Fort Robinson State Park, NE

Fort Robinson State Park comprises more than 22,000 acres of exquisite Pine Ridge scenery with its own bison and longhorn herds.

Many of the fort’s original buildings survive and remain in use at the park today, and others have been reconstructed. Aside from its place in history as the location of Crazy Horse’s killing, Fort Robinson was also the site of the tragic Cheyenne Breakout in 1879. Over the years, the fort served the Red Cloud Indian Agency, was a cavalry remount station, K-9 dog training center, POW camp and beef research station. It was established as a state park in 1962.

Longtime Fort Robinson Museum curator Tom Buecker used to say that the most common question he heard was, “Where’s the fort?” Visitors expect to see a stockade, but like most Great Plains forts of its era, Fort Robinson was built without outer walls. It started as a tent camp 150 years ago and grew to become one of the largest military installations on the northern Plains.

The Army sent more than 900 soldiers from Fort Laramie to northwestern Nebraska in March 1874. Their tent camp was soon named in honor of Lt. Levi Robinson, who had been killed earlier that year by Native Americans from nearby Red Cloud Agency. The first post commander was Captain Arthur MacArthur — the father of Gen. Douglas MacArthur of World War II fame.

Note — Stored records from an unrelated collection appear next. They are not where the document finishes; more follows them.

(* ===== verification/Condvar.v ===== *)
(** Condition variables, components/drivers/ipc/condvar.c: a wait queue, the mutex its waiters
    gave up, and their number.  A wait is in three parts: up to the switch that puts the caller
    to sleep, from there to the mutex, and the end of the wait for the mutex. *)
From S2P Require Import Prelude KState SchedUp Object TimerCore SchedComm SuspList Sem Timer Thread Demo SemTake IpcWait Completion WaitQueue Mutex MutexInv MutexTake MutexRel.
#[local] Open Scope Z_scope.

Definition EBUSY : Z := 16.
Definition RT_WAITING_FOREVER : Z := -1.
(** As an [rt_tick_t]. *)
Definition TICK_FOREVER : Z := u32 RT_WAITING_FOREVER.

Definition condvar (c : oid) : K rt_condvar := gets (fun k => d_cond (k_dev k) c).

Definition CV_ASSERT_LOCKED (c : oid) : K unit :=
  cv ← condvar c;
  match cv_mutex cv with
  | None => mret tt
  | Some m => mx ← mutex m; self ← rt_thread_self; RT_ASSERT (bool_decide (mtx_owner mx = self))
  end.

Definition rt_condvar_init (c : oid) : K unit :=
  cv ← condvar c;
  rt_wqueue_init (cv_event cv);;
  upd_cond c (set_cv_waiters 0);;
  upd_cond c (set_cv_mutex None).

Definition rt_condvar_detach (c : oid) : K unit := mret tt.

Definition _waitq_inqueue (q n : oid) (timeout : Z) (sf : suspend_flag) : K Z :=
  wn ← wnode n;
  let tcb := wn_thread wn in
  r ← wqueue q;
  if negb (wq_flag r =? RT_WQ_FLAG_WAKEUP) then
    ret ← rt_thread_suspend_with_flag tcb sf;
    if ret =? RT_EOK then
      rt_wqueue_add q n;;
      (if negb (timeout =? TICK_FOREVER) then arm_timeout tcb timeout else mret tt);;
      mret ret
    else mret ret
  else mret RT_EOK.

(** Where a wait is: returned, at the switch, or waiting for the mutex with its result. *)
Inductive cv_wait := CvDone (rc : Z) | CvSwitched | CvMutex (rc : Z).

(** From the removal of the node to the second unlock. *)
Definition condvar_leave (c n m : oid) : K unit :=
  rt_wqueue_remove n;;
  rt_spin_lock;;
  cv ← condvar c;
  upd_cond c (set_cv_waiters (i32 (cv_waiters cv - 1)));;
  (if cv_waiters cv =? 1 then
     RT_ASSERT (bool_decide (cv_mutex cv = Some m));;
     upd_cond c (set_cv_mutex None)
   else mret tt);;
  rt_spin_unlock.

(** The mutex is taken again. *)
Definition condvar_reacquire (fuel : nat) (m : oid) (rc : Z) : K cv_wait :=
  acq_mtx_succ ← rt_mutex_take fuel m RT_WAITING_FOREVER;
  match acq_mtx_succ with
  | Some err => RT_ASSERT (err =? 0);; mret (CvDone rc)
  | None => mret (CvMutex rc)
  end.

(** Up to the first unlock: may the caller wait with this mutex?  [n] is the address of the
    node on the stack of the caller. *)
Definition condvar_claim (c n m : oid) : K bool :=
  self ← rt_thread_self;
  thread ← deref self;
  cv ← condvar c;
  list_remove_node n;; (* rt_list_init of the node *)
  upd_wnode n (fun _ => mk_wnode thread (Some (cv_event cv)) 0);;
  RT_DEBUG_SCHEDULER_AVAILABLE true;;
  CV_ASSERT_LOCKED c;;
  rt_spin_lock;;
  cv ← condvar c;
  let waiting_mtx := cv_mutex cv in
  (if bool_decide (waiting_mtx = None) then upd_cond c (set_cv_mutex (Some m)) else mret tt);;
  rt_spin_unlock;;
  mret (bool_decide (waiting_mtx = None \/ waiting_mtx = Some m)).

(** From there to the end of the critical section: asleep, and the mutex is given up. *)
Definition condvar_sleep (c n m : oid) (sf : suspend_flag) (timeout : Z) : K Z :=
  cv ← condvar c;
  upd_cond c (fun cv => set_cv_waiters (i32 (cv_waiters cv + 1)) cv);;
  rt_enter_critical;;
  rc ← _waitq_inqueue (cv_event cv) n timeout (match sf with RT_INTERRUPTIBLE => RT_INTERRUPTIBLE | _ => RT_KILLABLE end);
  acq_mtx_succ ← rt_mutex_release m;
  RT_ASSERT (acq_mtx_succ =? 0);;
  rt_exit_critical;;
  mret rc.

(** An unlock switches to a more urgent thread if there is one; the parts above are what runs
    between two switches. *)
Definition rt_condvar_timedwait_begin (fuel : nat) (c n m : oid) (sf : suspend_flag) (timeout : Z) : K cv_wait :=
  claimed ← condvar_claim c n m;
  if (claimed : bool) then
    rc ← condvar_sleep c n m sf timeout;
    if rc =? RT_EOK then mret CvSwitched else condvar_leave c n m;; condvar_reacquire fuel m rc
  else mret (CvDone (- EBUSY)).

(** When the thread runs again. *)
Definition rt_condvar_timedwait_end (fuel : nat) (c n m : oid) (thread : tid) : K cv_wait :=
  rt_schedule;;
  th ← thr thread;
  let rc := t_error th in
  condvar_leave c n m;;
  condvar_reacquire fuel m (if 0 <? rc then - rc else rc).

(** When it runs again after waiting for the mutex. *)
Definition rt_condvar_timedwait_last (fuel : nat) (m : oid) (thread : tid) (rc : Z) : K Z :=
  acq_mtx_succ ← _rt_mutex_take_end fuel m thread;
  RT_ASSERT (acq_mtx_succ =? 0);;
  mret rc.

Definition rt_condvar_signal (c : oid) : K Z :=
  CV_ASSERT_LOCKED c;;
  cv ← condvar c;
  (if 0 <? cv_waiters cv then rt_wqueue_wakeup __wqueue_default_wake (cv_event cv) 0 else mret tt);;
  upd_wqueue (cv_event cv) (set_wq_flag 0);;
  mret 0.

The soldiers had come to protect Red Cloud Agency, where the U.S. government distributed annuity goods to Lakotas in fulfillment of an earlier treaty. Tensions were mounting as Lakotas resented continued encroachments into their territory.

Later that year, Lt. Col. George Custer led an expedition that confirmed rumors of gold in the nearby Black Hills. When the Lakotas refused to sell the land, the U.S. launched what became known as the Great Sioux War of 1876.

Following the Battle of the Little Bighorn and the harsh winter of 1876/7 Crazy Horse began to realize that the US Army would never desist in its pursuit and persecution of his free roaming Oglala band. Without safe shelter and sufficient food to survive another winter it was clear to him that it was no longer in the best interests of his people to ignore the obvious, and that there was no other choice than to accept reservation life.

Dubbed a “surrender” by the US military, but reported as a proud procession of the undefeated by those who witnessed it, Crazy Horse’s people were escorted into Fort Robinson, NE by his one-time brother-in-arms turned Indian Policeman American Horse. Four months later, on September 5, 1877, Crazy Horse was dead, killed by the stab of a bayonet whilst resisting arrest and incarceration in the fort’s guardhouse. Today you can stand on the exact spot of that killing and reflect on the life and times of an exceptional personality.

The following year saw another tragedy at the post, this time involving a group of Northern Cheyenne who had escaped from their reservation in Indian Territory (Oklahoma) and were trying to return to their homeland in present-day Montana. The army captured Chief Dull Knife and 149 of his followers and locked them in a barracks without food or fuel, hoping to pressure them to agree to go back to the reservation.

On the night of Jan. 9, 1879, the Cheyennes broke out of the barracks and, using weapons they had hidden, shot the guards and held off the other soldiers in a running fight known as the Cheyenne Breakout. Most of the Cheyennes were recaptured or killed.

While some of the buildings from that early era remain, others — such as the guardhouse and the Cheyenne Breakout barracks — have been reconstructed on site based on archeological excavations. Today, it’s common to see bundles of sage left by Lakota visitors on the Crazy Horse marker in front of the guardhouse. And every January, the Northern Cheyenne hold a ceremony at the Fort to honor their ancestors.

These stories and photos provide a glimpse of the Fort’s earliest years, but barely scratch the surface of its long history. Fort Robinson was home to African American “Buffalo Soldier” regiments in the 1880s and 1890s, trained cavalry horses as an Army Remount Depot following World War I, and became a prisoner of war camp and war dog training center in World War II. Today, Fort Robinson is a popular state historical park where visitors enjoy the outdoors while experiencing many layers of the past.